(Records supplied):
Definition session_serve (has_QuotaRepo : bool) (clock : Time) (c : session_call) : SessionState -> SessionState :=
  match c with
  | CallCreate t sub amr now timeNow pending id => state_of (CreateWithPending has_QuotaRepo t sub amr now timeNow pending id)
  | CallComplete t sid amr => state_of (CompleteFactor clock t sid amr)
  | CallRequireFactor t sid => state_of (RequireFactor clock t sid)
  | CallRequireEnrollment t sid deadline bypass => state_of (RequireEnrollment clock t sid deadline bypass)
  | CallStepUp t sid now timeNow => state_of (RecordStepUp clock t sid now timeNow)
  | CallResolve t cookie timeNow => state_of (Resolve_session clock t cookie timeNow)
  | CallRevokeCookie t cookie timeNow => state_of (Revoke_cookie t cookie timeNow)
  | CallRevokeOwned t owner actor sid reason now timeNow => state_of (revoke_owned has_QuotaRepo t owner actor sid reason now timeNow)
  | CallRevokeOthers order t sub keep now timeNow => state_of (RevokeOtherSessions has_QuotaRepo clock order t sub keep now timeNow)
  | CallRevokeUser order t actor target now timeNow => state_of (AdminRevokeUserSessions has_QuotaRepo clock order t actor target now timeNow)
  | CallEnd t sid now timeNow => state_of (EndSession has_QuotaRepo clock t sid now timeNow)
  | CallDeleteAll t sub => state_of (on_store (DeleteAllForSub t sub))
  | CallDeleteExpired order cutoff limit => state_of (on_store (fun s => (DeleteExpiredBatch order cutoff limit s).2))
  end.

Definition session_run (has_QuotaRepo : bool) (l : list (Time * session_call)) (s : SessionState) : SessionState :=
  fold_left (fun s e => session_serve has_QuotaRepo e.1 e.2 s) l s.

(** ** What an operation does to a session *)

(** Only its marks have changed, and a revocation stays. *)
Record same_session (x y : LoginSession) : Prop := {
  same_identity : se_ID y = se_ID x /\ se_TenantID y = se_TenantID x /\ se_UserID y = se_UserID x /\ se_AuthTime y = se_AuthTime x /\ se_ExpiresAt y = se_ExpiresAt x;
  same_methods : se_AMR y = se_AMR x /\ se_ACR y = se_ACR x /\ se_Pending y = se_Pending x;
  same_end : se_RevokedAt x <> None -> se_RevokedAt y = se_RevokedAt x /\ se_RevokeReason y = se_RevokeReason x;
}.

#[export] Instance same_session_preorder : PreOrder same_session.
Proof.
  split; [intros x; by constructor|]. intros x y z [Hid1 Hm1 He1] [Hid2 Hm2 He2].
  constructor; [destruct_and!; split_and!; congruence|destruct_and!; split_and!; congruence|]. intros Hr. destruct (He1 Hr) as [H1 H2]. rewrite <- H1 in Hr. destruct (He2 Hr) as [H3 H4]. by rewrite H3, H4.
Qed.

(** The sessions of [m'] are those of [m], in that sense. *)
Definition only_marks (m m' : gmap string LoginSession) : Prop := forall id y, m' !! id = Some y -> exists x, m !! id = Some x /\ same_session x y.

#[export] Instance only_marks_preorder : PreOrder only_marks.
Proof.
  split; [intros m id y Hy; by exists y|]. intros m1 m2 m3 H1 H2 id z Hz. destruct (H2 id z Hz) as (y & Hy & Hyz). destruct (H1 id y Hy) as (x & Hx & Hxy).
  exists x. split; [done|by etransitivity].
Qed.

Lemma altered_marks tenantID id f m : (forall x, same_session x (f x)) -> only_marks m (altered tenantID id f m).
Proof.
  intros Hf i y. unfold altered. destruct (decide (i = id)) as [->|Hne].
  - rewrite lookup_alter_eq. destruct (m !! id) as [x|]; [|done]. simpl. intros [= <-]. exists x. split; [done|]. by destruct (inTenant tenantID x).
  - rewrite lookup_alter_ne by done. intros Hy. by exists y.
Qed.

Lemma Revoke_same reason now x : same_session x (session_Revoke reason now x).
Proof. unfold session_Revoke. destruct (se_RevokedAt x) eqn:Hr; [done|]. constructor; [done|done|]. by rewrite Hr. Qed.

Lemma Touch_same now x : same_session x (session_Touch now x).1.
Proof. unfold session_Touch. destruct (_ && _); [done|]. by constructor. Qed.

Lemma insert_marks id x y m : m !! id = Some x -> same_session x y -> only_marks m (<[id := y]> m).
Proof.
  intros Hx Hxy i z. rewrite lookup_insert_Some. intros [[<- <-]|[_ Hz]]; [by exists x|by exists z].
Qed.

Lemma filter_marks (P : string * LoginSession -> Prop) `{!forall e, Decision (P e)} m : only_marks m (filter P m).
Proof. intros id y [Hy _]%map_lookup_filter_Some. by exists y. Qed.

(** What the call may do to a session. *)
Record evolves (c : session_call) (x y : LoginSession) : Prop := {
  ev_identity : se_ID y = se_ID x /\ se_TenantID y = se_TenantID x /\ se_UserID y = se_UserID x /\ se_AuthTime y = se_AuthTime x /\ se_ExpiresAt y = se_ExpiresAt x;
  ev_end : se_RevokedAt x <> None -> se_RevokedAt y = se_RevokedAt x /\ se_RevokeReason y = se_RevokeReason x;
  ev_methods : (se_AMR y = se_AMR x /\ se_ACR y = se_ACR x /\ (se_Pending x = true -> se_Pending y = true)) \/
    exists amr, c = CallComplete (se_TenantID x) (se_ID x) amr /\ se_AMR y = merged_AMR (se_AMR x) amr /\ se_ACR y = DeriveACR (se_AMR y) /\
      session_Validate y = Ok tt;
}.

Definition created_by (c : session_call) (y : LoginSession) : Prop :=
  exists t sub amr now timeNow pending id, c = CallCreate t sub amr now timeNow pending (Some id) /\
    session_Validate y = Ok tt /\ y = scoped (created_session t id sub amr (if IsZero now then timeNow else now) pending).

Lemma marks_evolve c x y : same_session x y -> evolves c x y.
Proof. intros [Hid (Ha & Hb & Hc) He]. constructor; [done|done|]. left. by rewrite Ha, Hb, Hc. Qed.

(** Runs of the primitives. *)
Lemma save_new_run x s : session_wf (ss_store s) ->
  let s' := (save_new x s).1.2 in
  session_wf (ss_store s') /\ records (ss_store s') = <[se_ID x := scoped x]> (records (ss_store s)) /\ ss_quota s' = ss_quota s.
Proof. intros Hwf. cbv zeta. destruct (insert_session_wf x _ Hwf). by split_and!. Qed.

Lemma save_found_run p x y s : session_wf (ss_store s) -> session_at (se_ID y) (ss_store s) = Some (p, x) -> se_TenantID y <> "" ->
  exists s', save_found p y s = (Ok tt, s', []) /\ session_wf (ss_store s') /\
    records (ss_store s') = <[se_ID y := y]> (records (ss_store s)) /\ ss_quota s' = ss_quota s.
Proof.
  intros Hwf Hat Ht. destruct (set_session_wf _ p x y _ Hwf Hat eq_refl Ht) as [Hwf' Hrec].
  eexists. split; [reflexivity|]. cbn [ss_store ss_quota]. assert (Hat' : session_at (se_ID y) (set_session p y (ss_store s)) = Some (p, y)).
  { apply session_at_Some in Hat as [Hm _]. apply session_at_Some. split; [done|]. apply lookup_insert_eq. }
  by rewrite (Save_same _ _ _ _ Hwf' Hat').
Qed.

Lemma found_run clock tenantID id s : session_wf (ss_store s) ->
  found_session clock tenantID id s = (Ok (Find_session tenantID id clock (ss_store s)), s, []).
Proof.
  intros Hwf. unfold found_session, eff_bind, from_store, eff_ret. destruct (Find_session tenantID id clock (ss_store s)) as [[p x]|] eqn:Hf; [|done].
  destruct (Find_at _ _ _ _ _ _ Hf) as (Hat & Hin & _). destruct (at_shape _ _ _ _ Hwf Hat) as (_ & Ht & _).
  unfold inTenant, DefaultScope in Hin. rewrite (bool_decide_false (se_TenantID x = "")) in Hin by done. apply bool_decide_eq_true in Hin.
  by rewrite bool_decide_true.
Qed.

(Work instructions):
Extract from the listing above the lines between the line containing "by rewrite (Save_same _ _ _ _ Hwf' Hat')." and the line containing "destruct (Find_at _", keeping both of those lines. Output nothing else.

(Expected answer):
  by rewrite (Save_same _ _ _ _ Hwf' Hat').
Qed.

Lemma found_run clock tenantID id s : session_wf (ss_store s) ->
  found_session clock tenantID id s = (Ok (Find_session tenantID id clock (ss_store s)), s, []).
Proof.
  intros Hwf. unfold found_session, eff_bind, from_store, eff_ret. destruct (Find_session tenantID id clock (ss_store s)) as [[p x]|] eqn:Hf; [|done].
  destruct (Find_at _ _ _ _ _ _ Hf) as (Hat & Hin & _). destruct (at_shape _ _ _ _ Hwf Hat) as (_ & Ht & _).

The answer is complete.